Amigos, el Evangelio de hoy nos presenta lo que los antiguos israelitas llamaron la shemá: “Escucha, Israel: El Señor, nuestro Dios, es el único Señor”. ¿Puedo invitarte a hacer un examen de conciencia sobre la base de la shemá? ¿Es Dios el único Señor en tu vida? ¿Quién o qué son los rivales que atraen tu atención, tu máxima preocupación? O mejor demos vuelta la pregunta: ¿es que absolutamente todo en tu vida pertenece a Dios?
Podés preguntar, ¿cómo es que me entrego a una realidad que no puedo ver?
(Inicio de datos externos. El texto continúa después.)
(** * WebGPU playground: parameter upload and frame loop

    A shallow embedding of the five demos of the repository

    - [Hardcoded]      src/basicTriangle/main.ts, first document
    - [VertexColors]   the demo with per-vertex colours
    - [StorageBuffers] src/basicTriangle/main.ts, second document
    - [Uniforms]       src/uniforms/main.ts
    - [UniformStruct]  the demo with one combined uniform struct

    Every [main] is an asynchronous function that talks to the browser:
    the DOM, the WebGPU device, typed arrays on the JavaScript heap and
    the animation-frame scheduler.  These effects are modelled by a state
    and exception monad over an explicit [world]. *)

From Stdlib Require Import ZArith String SpecFloat Lia.
From stdpp Require Import base option list pretty.

Local Open Scope string_scope.
Local Open Scope list_scope.
Local Open Scope nat_scope.

(** ** Numbers

    A JavaScript number is an IEEE 754 binary64 value and an element of a
    [Float32Array] is a binary32 value.  Both are values of the Standard
    Library's [spec_float]; the format is fixed by the precision and the
    exponent bound given to each operation. *)

Definition number := spec_float.
Definition f32 := spec_float.

Definition prec64 : Z := 53.
Definition emax64 : Z := 1024.
Definition prec32 : Z := 24.
Definition emax32 : Z := 128.

(** An integer literal, or an integer attribute such as [canvas.width],
    as a number. *)
Definition of_Z (z : Z) : number := binary_normalize prec64 emax64 z 0 false.

(** A decimal literal [n / 10^k], correctly rounded: [decimal 2 1] is the
    literal [0.2]. *)
Definition decimal (n : Z) (k : nat) : number :=
  SFdiv prec64 emax64 (of_Z n) (of_Z (10 ^ Z.of_nat k)).

(** The operator [/] on numbers. *)
Definition div (x y : number) : number := SFdiv prec64 emax64 x y.

(** Storing a number into a [Float32Array] rounds it to binary32, to
    nearest with ties to even (Math.fround). *)
Definition fround (x : number) : f32 :=
  match x with
  | S754_finite s m e => binary_round prec32 emax32 s m e
  | _ => x
  end.

Definition zero32 : f32 := S754_zero false.
Definition one32 : f32 := S754_finite false 8388608 (-23).


Arguments of_Z : simpl never.
Arguments decimal : simpl never.
Arguments div : simpl never.
Arguments fround : simpl never.

(** ** The world *)

Inductive exception := TypeError | RangeError | OperationError.

Inductive result (A : Type) :=
| Return (a : A)
| Throw (e : exception).
Arguments Return {A} a.
Arguments Throw {A} e.

(** Handles of the objects the demos create. *)
Definition GPUBuffer := nat.        (* index into [buffers] *)
Definition Float32Array := nat.     (* index into [heap] *)

Record GPUBindGroup := BindGroup {
  bg_label : string;
  bg_entries : list (nat * GPUBuffer)   (* binding, buffer *)
}.

Record buffer_state := BufferState {
  buf_label : string;
  buf_size : nat;                       (* bytes *)
  buf_data : list f32                   (* contents, one element per 4 bytes *)
}.

(** Calls that leave the JavaScript program, in program order. *)
Inductive call :=
| RequestAdapter
| RequestDevice
| GetContext
| GetPreferredCanvasFormat
| Configure
| CreateShaderModule (label : string)
| CreateRenderPipeline (label : string)
| CreateBuffer (label : string) (size : nat)
| CreateBindGroup (g : GPUBindGroup)
| WriteBuffer (buffer : GPUBuffer) (bufferOffset : nat) (data : list f32)
| TypedArraySet (target : Float32Array) (values : list f32) (offset : nat)
| Prepend (text : string)
| Observe
| RequestAnimationFrame
| CreateCommandEncoder
| BeginRenderPass
| SetPipeline
| SetBindGroup (index : nat) (g : GPUBindGroup)
| Draw (vertexCount instanceCount : nat)
| End_
| Finish
| Submit.
(** C9, as the code has it.  When check 4 fails the message is a list of
    parts joined by newlines.  One part is "Found: n file(s)" with n the
    number of regular files found.  When there are subfolders, one part
    lists the names of the first five of them, followed by
    "... and N more" when there are N more than five, and one part is
    "Files inside subfolders are NOT processed." *)
Theorem no_files_message (w : World) (items : list item) (s : RunState) :
  input_node w = Some (Directory true items) ->
  List.length (files_of items) < Config.MIN_FILES_REQUIRED ->
  exists parts,
    validate_inputs w s = (Raise (ValidationError (join nl parts)), s) /\
    In ("Found: " ++ str_nat (List.length (files_of items)) ++ " file(s)")%string
       parts /\
    (folders_of items <> [] ->
     let names := map name (folders_of items) in
     In ("Found " ++ str_nat (List.length names) ++ " subfolder(s): "
           ++ join ", "
                (firstn 5 names
                 ++ (if (5 <? List.length names)%nat
                     then [("... and " ++ str_nat (List.length names - 5)
                                       ++ " more")%string]
                     else [])))%string
        parts /\
     In "Files inside subfolders are NOT processed." parts).
Proof.
  intros Hnode Hlt.
  assert (Hfiles : files_of items = []).
  { destruct (files_of items); [reflexivity|].
    unfold Config.MIN_FILES_REQUIRED in Hlt. simpl in Hlt. lia. }
  destruct (error_parts_of_no_files w items) as (extra & Hmsg & Hextra).
  eexists. split; [|split].
  - rewrite (validate_no_files w items s Hnode Hfiles), Hmsg. reflexivity.
  - simpl. tauto.
  - intros Hfolders names.
    destruct (folders_of items) as [|first rest] eqn:Hf; [easy|].
    destruct (Hextra first rest eq_refl) as (Hline & Hnote).
    subst names. rewrite <- folder_names_shape, length_map.
    split; apply in_or_app; right; assumption.
Qed.
(** * TaskTrove icon generator: a model of [scripts/generate-icons.py]

    The script regenerates every icon asset of the repository from one
    square PNG.  It is glue code over the Pillow imaging library: it
    allocates images, resizes, pastes through masks, and saves PNG, ICO
    and SVG files.  This development embeds the script as a state-passing
    program over

    - a store of mutable image objects (Pillow images are mutated in place
      by [paste] and by [ImageDraw]),
    - a disk (path to content) and the standard output,
    - Python exceptions as outcomes,
    - binary64 floats for the radius and scale fractions.

    What Pillow computes inside its codecs and filters (the Lanczos kernel,
    the PNG byte stream, the rasterisation of a rounded rectangle) is not
    code of this repository, and neither is the memory the machine has for
    images; both are kept abstract in the class [Pillow], whose laws state
    only what the script relies on. *)

From Stdlib Require Import ZArith Lia Bool Ascii String DecimalString DecimalZ DecimalPos.
From Stdlib Require Import Floats.SpecFloat.
From stdpp Require Import base option list list_numbers gmap strings.

#[local] Open Scope Z_scope.

(** ** Python floats (IEEE 754 binary64) *)

Module PyFloat.

Definition prec : Z := 53.
Definition emax : Z := 1024.

Abbreviation float := spec_float.

(** [float(n)] for a Python int: the nearest binary64, ties to even. *)
Definition of_int (n : Z) : float := binary_normalize prec emax n 0 false.

Definition mul : float -> float -> float := SFmul prec emax.
Definition div : float -> float -> float := SFdiv prec emax.
Definition ltb : float -> float -> bool := SFltb.
Definition leb : float -> float -> bool := SFleb.

Definition is_finite (x : float) : bool :=
  match x with
  | S754_zero _ | S754_finite _ _ _ => true
  | _ => false
  end.

(** [int(x)]: truncation towards zero; [None] on infinities and NaN,
    where Python raises. *)
Definition trunc (x : float) : option Z :=
  match x with
  | S754_zero _ => Some 0
  | S754_finite s m e =>
      let a := match e with
               | Zneg p => Z.shiftr (Zpos m) (Zpos p)
               | _ => Z.shiftl (Zpos m) e
               end in
      Some (if s then - a else a)
  | S754_infinity _ | S754_nan => None
  end.

Definition zero : float := S754_zero false.
Definition one : float := of_int 1.
Definition half : float := div (of_int 1) (of_int 2).

(** A fraction in (0, 1]: a well-formed binary64 [f] with [0 < f <= 1]. *)
Definition unit_fraction (f : float) : bool :=
  valid_binary prec emax f && ltb zero f && leb f one.

(** A radius fraction in (0, 0.5]. *)
Definition radius_fraction (f : float) : bool :=
  valid_binary prec emax f && ltb zero f && leb f half.

End PyFloat.

Abbreviation float := PyFloat.float.

(** ** Images *)

Record rgba : Type := RGBA { red : Z; green : Z; blue : Z; alpha : Z }.

Definition transparent : rgba := RGBA 0 0 0 0.

#[global] Instance rgba_inhabited : Inhabited rgba := populate transparent.

#[global] Instance rgba_eq_dec : EqDecision rgba.
Proof. solve_decision. Defined.

(** An image of [width] x [height] pixels, stored row by row. *)
Record Img (P : Type) : Type := mkImg { width : Z; height : Z; rows : list (list P) }.
Arguments mkImg {P} _ _ _.
Arguments width {P} _.
Arguments height {P} _.
Arguments rows {P} _.

Definition size {P} (im : Img P) : Z * Z := (width im, height im).

(** The pixel at column [x], row [y]; the type's default off the image. *)
Definition px {P} `{Inhabited P} (im : Img P) (x y : Z) : P :=
  if (0 <=? x) && (0 <=? y)
  then default inhabitant (rows im !! Z.to_nat y ≫= λ row, row !! Z.to_nat x)
  else inhabitant.

(** The [w] x [h] image whose pixel at [(x, y)] is [f x y]. *)
Definition tabulate {P} (w h : Z) (f : Z -> Z -> P) : Img P :=
  mkImg w h ((λ y, (λ x, f x y) <$> seqZ 0 w) <$> seqZ 0 h).

Definition wf_img {P} (im : Img P) : Prop :=
  0 <= width im ∧ 0 <= height im ∧
  length (rows im) = Z.to_nat (height im) ∧
  Forall (λ row, length row = Z.to_nat (width im)) (rows im).

Definition size_eqb (a b : Z * Z) : bool := (a.1 =? b.1) && (a.2 =? b.2).

(** ** Exceptions and outcomes *)

Inductive exn : Type :=
  | SystemExit (msg : string)
  | ValueError (msg : string)
  | OverflowError (msg : string)
  | IndexError (msg : string)
  | TypeError (msg : string)
  | OSError (msg : string)
  | MemoryError
  | UnidentifiedImageError (path : string).

Inductive outcome (A : Type) : Type :=
  | Ret (a : A)
  | Raise (e : exn).
Arguments Ret {A} _.
Arguments Raise {A} _.

(** ** The Pillow interface *)

Inductive Resampling : Type := NEAREST | BILINEAR | BICUBIC | LANCZOS.
Lemma scanLine16_spec (fuel : nat) :
  forall (src li e : Z) (tmp : list float),
    0 <= src -> 0 <= li -> 0 <= e < half ->
    let rem := roundsLeft16 mll li in
    rem <= Z.of_nat fuel ->
    offset + half <= Z.of_nat (length tmp) ->
    let cnt := Z.min rem (half - e) in
    (forall k, 0 <= k < cnt -> src + li + 2 * k + 1 < Z.of_nat (length buf)) ->
    exists tmp',
      scanLine16 buf param mll offset outSize fuel src li e tmp = Ret (e + cnt, tmp') /\
      length tmp' = length tmp /\
      (forall k, 0 <= k < cnt ->
         is_Some (sample16 (src + li + 2 * k)) /\
         tmp' !! Z.to_nat (offset + e + k) = sample16 (src + li + 2 * k)) /\
      (forall i : nat, ~ (offset + e <= Z.of_nat i < offset + e + cnt) ->
         tmp' !! i = tmp !! i).
Proof.
  induction fuel as [|fuel' IH]; intros src li e tmp Hsrc Hli He rem Hfuel Htmp cnt Hbuf;
    pose proof (roundsLeft16_nonneg mll li) as Hrem0; fold rem in Hrem0.
  - assert (cnt = 0) by lia. exists tmp. cbn. replace (e + cnt) with e by lia.
    split; [reflexivity|]. split; [reflexivity|]. split; [intros; lia|reflexivity].
  - cbn [scanLine16]. fold half. destruct (Z.ltb_spec li mll) as [Hlt|Hge].
    + destruct (roundsLeft16_step mll li Hlt) as [Hrem Hrem']. fold rem in Hrem, Hrem'.
      assert (Hcnt : 1 <= cnt) by lia.
      destruct (lookup_lt_is_Some_2 buf (Z.to_nat (src + li))) as [b0 Hb0].
      { specialize (Hbuf 0). lia. }
      destruct (lookup_lt_is_Some_2 buf (Z.to_nat (src + li + 1))) as [b1 Hb1].
      { specialize (Hbuf 0). lia. }
      rewrite (getVal16_Ret _ _ _ b0 b1) by (lia || assumption). cbn [rbind].
      rewrite (wrap32_small (offset + e)) by lia.
      rewrite vec_set_Ret by lia. cbn [rbind].
      rewrite (wrap32_small (e + 1)) by lia.
      set (v := dequantize param (raw16 (format param =? TYPE_SIGNED) b0 b1)).
      set (tmp1 := <[Z.to_nat (offset + e) := v]> tmp).
      assert (Hv : sample16 (src + li) = Some v).
      { unfold sample16. now rewrite Hb0, Hb1. }
      destruct (Z.leb_spec half (e + 1)) as [Hlast|Hmore].
      * assert (cnt = 1) by lia. exists tmp1. replace (e + cnt) with (e + 1) by lia.
        split; [reflexivity|]. split; [apply length_insert|]. split.
        -- intros k Hk. assert (k = 0) as -> by lia. rewrite Z.mul_0_r, !Z.add_0_r.
           rewrite Hv. split; [eauto|]. subst tmp1. apply list_lookup_insert_eq. lia.
        -- intros i Hi. subst tmp1. apply list_lookup_insert_ne. lia.
      * destruct (IH src (li + 2) (e + 1) tmp1) as (tmp' & Hrun & Hlen & Hnew & Hold).
        -- lia.
        -- lia.
        -- lia.
        -- lia.
        -- subst tmp1. rewrite length_insert. lia.
        -- intros k Hk. specialize (Hbuf (k + 1)). lia.
        -- exists tmp'. rewrite Hrem' in Hrun, Hnew, Hold.
           replace (e + 1 + Z.min (rem - 1) (half - (e + 1)))
             with (e + cnt) in Hrun by lia.
           split; [exact Hrun|]. split.
           { rewrite Hlen. apply length_insert. }
           split.
           ++ intros k Hk. destruct (Z.eq_dec k 0) as [->|Hk0].
              ** rewrite Z.mul_0_r, !Z.add_0_r, Hv. split; [eauto|].
                 rewrite Hold by lia. subst tmp1. apply list_lookup_insert_eq. lia.
              ** specialize (Hnew (k - 1) ltac:(lia)).
                 replace (src + (li + 2) + 2 * (k - 1)) with (src + li + 2 * k) in Hnew by lia.
                 replace (offset + (e + 1) + (k - 1)) with (offset + e + k) in Hnew by lia.
                 exact Hnew.
           ++ intros i Hi. rewrite Hold by lia. subst tmp1.
              apply list_lookup_insert_ne. lia.
    + pose proof (roundsLeft16_done mll li Hge) as Hrem. fold rem in Hrem.
      assert (cnt = 0) by lia. exists tmp.
      replace (e + cnt) with e by lia.
      split; [reflexivity|]. split; [reflexivity|]. split; [intros; lia|reflexivity].
Qed.
(** * AssemblyLine: splice-graph construction and GTF transfrag parsing

    A shallow embedding of
    - [assemblyline/lib/assemble/transcript_graph.py] (boundary indexing,
      exon splitting, strand resolution, directed graph assembly and the
      mapping of transcript paths onto graph components), and
    - [assemblyline/lib2/transfrag.py] ([Transfrag.parse_gtf]),
    together with the properties stated about them.

    Python values are modelled as follows: integers are [Z]; lists are
    [list]; [dict] and [set] are stdpp's [gmap] and [gset]; a raised
    exception is [None] (or an explicit error value for [parse_gtf]);
    objects that are mutated in place live in a heap and are referred to
    by location. *)

From Stdlib Require Import ZArith Lia Floats.
From Equations Require Import Equations.
From stdpp Require Import base option list sorting gmap strings.

Local Open Scope Z_scope.
#[local] Set Warnings "-clear-no-such-hyp".

(** ** Python built-ins used by the sources *)
Module Py.

(** [l[i]]: a negative index counts from the end of the list, an index
    out of range raises [IndexError]. *)
Definition index {A} (l : list A) (i : Z) : option A :=
  if decide (0 ≤ i) then l !! Z.to_nat i
  else if decide (- Z.of_nat (length l) ≤ i)
       then l !! Z.to_nat (Z.of_nat (length l) + i)
       else None.

(** [xrange(lo, hi)] *)
Definition xrange (lo hi : Z) : list Z :=
  (λ k : nat, lo + Z.of_nat k) <$> seq 0 (Z.to_nat (hi - lo)).

(** [bisect.bisect_right(a, x)]:
<<
    lo, hi = 0, len(a)
    while lo < hi:
        mid = (lo+hi)//2
        if x < a[mid]: hi = mid
        else: lo = mid+1
    return lo
>> *)
Equations? bisect_right_loop (a : list Z) (x : Z) (lo hi : nat) : nat
  by wf (hi - lo)%nat lt :=
  bisect_right_loop a x lo hi with decide (lo < hi)%nat => {
    | left Hlt with decide (x < a !!! ((lo + hi) / 2)%nat) => {
        | left _ := bisect_right_loop a x lo ((lo + hi) / 2)%nat
        | right _ := bisect_right_loop a x (S ((lo + hi) / 2)%nat) hi }
    | right _ := lo }.
Proof.
  all: assert ((lo + hi) / 2 < hi)%nat by (apply Nat.Div0.div_lt_upper_bound; lia).
  all: assert (lo ≤ (lo + hi) / 2)%nat by (apply Nat.div_le_lower_bound; lia).
  all: lia.
Qed.

Definition bisect_right (a : list Z) (x : Z) : nat :=
  bisect_right_loop a x 0 (length a).
(** [snprintf] leaves a buffer of at least [size] bytes as long as it
    was. *)
Lemma snprintf_length (pb : list byte) (size : nat) (fmt : string)
    (args : list Z) :
  (size <= List.length pb)%nat ->
  List.length (fst (snprintf pb size fmt args)) = List.length pb.
Proof.
  intros Hs. unfold snprintf. cbn [fst].
  set (w := match size with O => [] | S m => _ end).
  assert (List.length w <= size)%nat as Hw.
  { subst w. destruct size as [|m]; cbn [List.length]; [lia|].
    rewrite List.length_app, length_firstn. cbn [List.length]. lia. }
  rewrite List.length_app, length_skipn. lia.
Qed.

End Fmt.

#[local] Opaque snprintf.

(** ** The loop body *)

Lemma ok_true (r : esp_err_t) : ok r = true -> r = ESP_OK.
Proof. unfold ok. apply Z.eqb_eq. Qed.

Lemma ok_false (r : esp_err_t) : ok r = false -> r <> ESP_OK.
Proof. unfold ok. apply Z.eqb_neq. Qed.

#[local] Arguments snprintf : simpl never.
#[local] Arguments bytes_of : simpl never.
#[local] Arguments _STREAM_BOUNDARY : simpl never.
#[local] Arguments _STREAM_PART : simpl never.
#[local] Arguments _STREAM_CONTENT_TYPE : simpl never.
#[local] Arguments String.length : simpl never.

Lemma ok_ESP_FAIL : ok ESP_FAIL = false.
Proof. reflexivity. Qed.

(** Run the statements of the loop body on the locals at hand, without
    looking into the header formatting. *)
Ltac run_stmts :=
  cbv beta iota zeta delta
    [loop_body seq acquire send_boundary send_header send_payload release
     set_fb set_timestamp set_res set_jpg set_jpg_buf set_part_buf
     fb _timestamp res _jpg_buf_len _jpg_buf part_buf
     negb app option_map];
  cbn [fst snd].

(** Discard the cases that contradict what is known about the
    environment, and identify what the remaining ones name twice. *)
Ltac known_cases :=
  try congruence;
  repeat match goal with
    | H : Some _ = Some _ |- _ => injection H as; subst
    | H : (_, _) = (_, _) |- _ => injection H as; subst
    end.
Lemma start_fetch_eq (m : mirror) :
  start_fetch m =
    match m !! "_async_changed_parameters_queue" with
    | None => (Raise AttributeError, m, [])
    | Some (OVal VNone) =>
        match m !! "remote", m !! "uuid" with
        | Some ORemote, Some u =>
            (Ret tt,
             <["_async_changed_parameters_queue" :=
                 OAsync GetChangedParametersQueue]> m,
             [AsyncGetChangedParametersQueue u])
        | _, _ => (Raise AttributeError, m, [])
        end
    | Some _ => (Ret tt, m, [])
    end.
Proof.
  unfold start_fetch, bind at 1, getattr at 1.
  destruct (m !! "_async_changed_parameters_queue") as [[|[]| | | | |]|];
    try done.
  simpl. unfold bind. rewrite async_get_changed_parameters_queue_eq.
  destruct (m !! "remote") as [[]|]; try done.
  destruct (m !! "uuid"); [|done].
  by rewrite setattr_underscore.
Qed.

Lemma start_registration_eq (m : mirror) :
  start_registration m =
    match m !! "_async_listener_registering" with
    | None => (Raise AttributeError, m, [])
    | Some (OVal VNone) =>
        match m !! "_listeners_pending_remote_registration" with
        | None => (Raise AttributeError, m, [])
        | Some pending =>
            if truthy pending then
              match slice_all pending with
              | Raise e => (Raise e, m, [])
              | Ret copy =>
                  match m !! "remote", m !! "uuid" with
                  | Some ORemote, Some u =>
                      let m1 := <["_async_listener_registering" :=
                                    OAsync RegisterRemoteListeners]> m in
                      match pending with
                      | OList _ =>
                          (Ret tt,
                           <["_listeners_pending_remote_registration" :=
                               OList []]> m1,
                           [AsyncRegisterRemoteListeners u copy])
                      | _ =>
                          (Raise AttributeError, m1,
                           [AsyncRegisterRemoteListeners u copy])
                      end
                  | _, _ => (Raise AttributeError, m, [])
                  end
              end
            else (Ret tt, m, [])
        end
    | Some _ => (Ret tt, m, [])
    end.
Proof.
  unfold start_registration, bind at 1, getattr at 1.
  destruct (m !! "_async_listener_registering") as [[|[]| | | | |]|];
    try done.
  simpl. unfold bind at 1, getattr at 1.
  destruct (m !! "_listeners_pending_remote_registration") as [pending|] eqn:Ep;
    [|done].
  destruct (truthy pending); [|done].
  unfold bind at 1, lift.
  destruct (slice_all pending) as [copy|e] eqn:Es; [|done].
  unfold bind at 1. rewrite async_register_remote_listeners_eq.
  destruct (m !! "remote") as [[]|]; try done.
  destruct (m !! "uuid"); [|done].
  unfold bind. rewrite setattr_underscore by done.
  unfold clear_pending, bind, getattr, store, raise.
  rewrite lookup_insert_ne by done. rewrite Ep.
  destruct pending as [| [] | | | | |]; try done.
Qed.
Aquí es donde el segundo mandamiento de Jesús entra en juego. Cuando se le preguntó cuál era el primero de todos los mandamientos, Jesús respondió con la shemá, pero luego agregó algo a la tradición religiosa, un segundo mandamiento: “Amarás a tu prójimo como a ti mismo”.
Hay una lógica estricta funcionando aquí. Cuando realmente amas a alguien, tiendes a amar, también, lo que ellos aman. Bueno, ¿qué es lo que Dios ama? Él ama todo y a todos los que Él ha creado. Entonces, si quieres amar a Dios, y encuentras esto difícil porque Dios parece tan distante, ama a todos los que encuentres por el bien de Dios.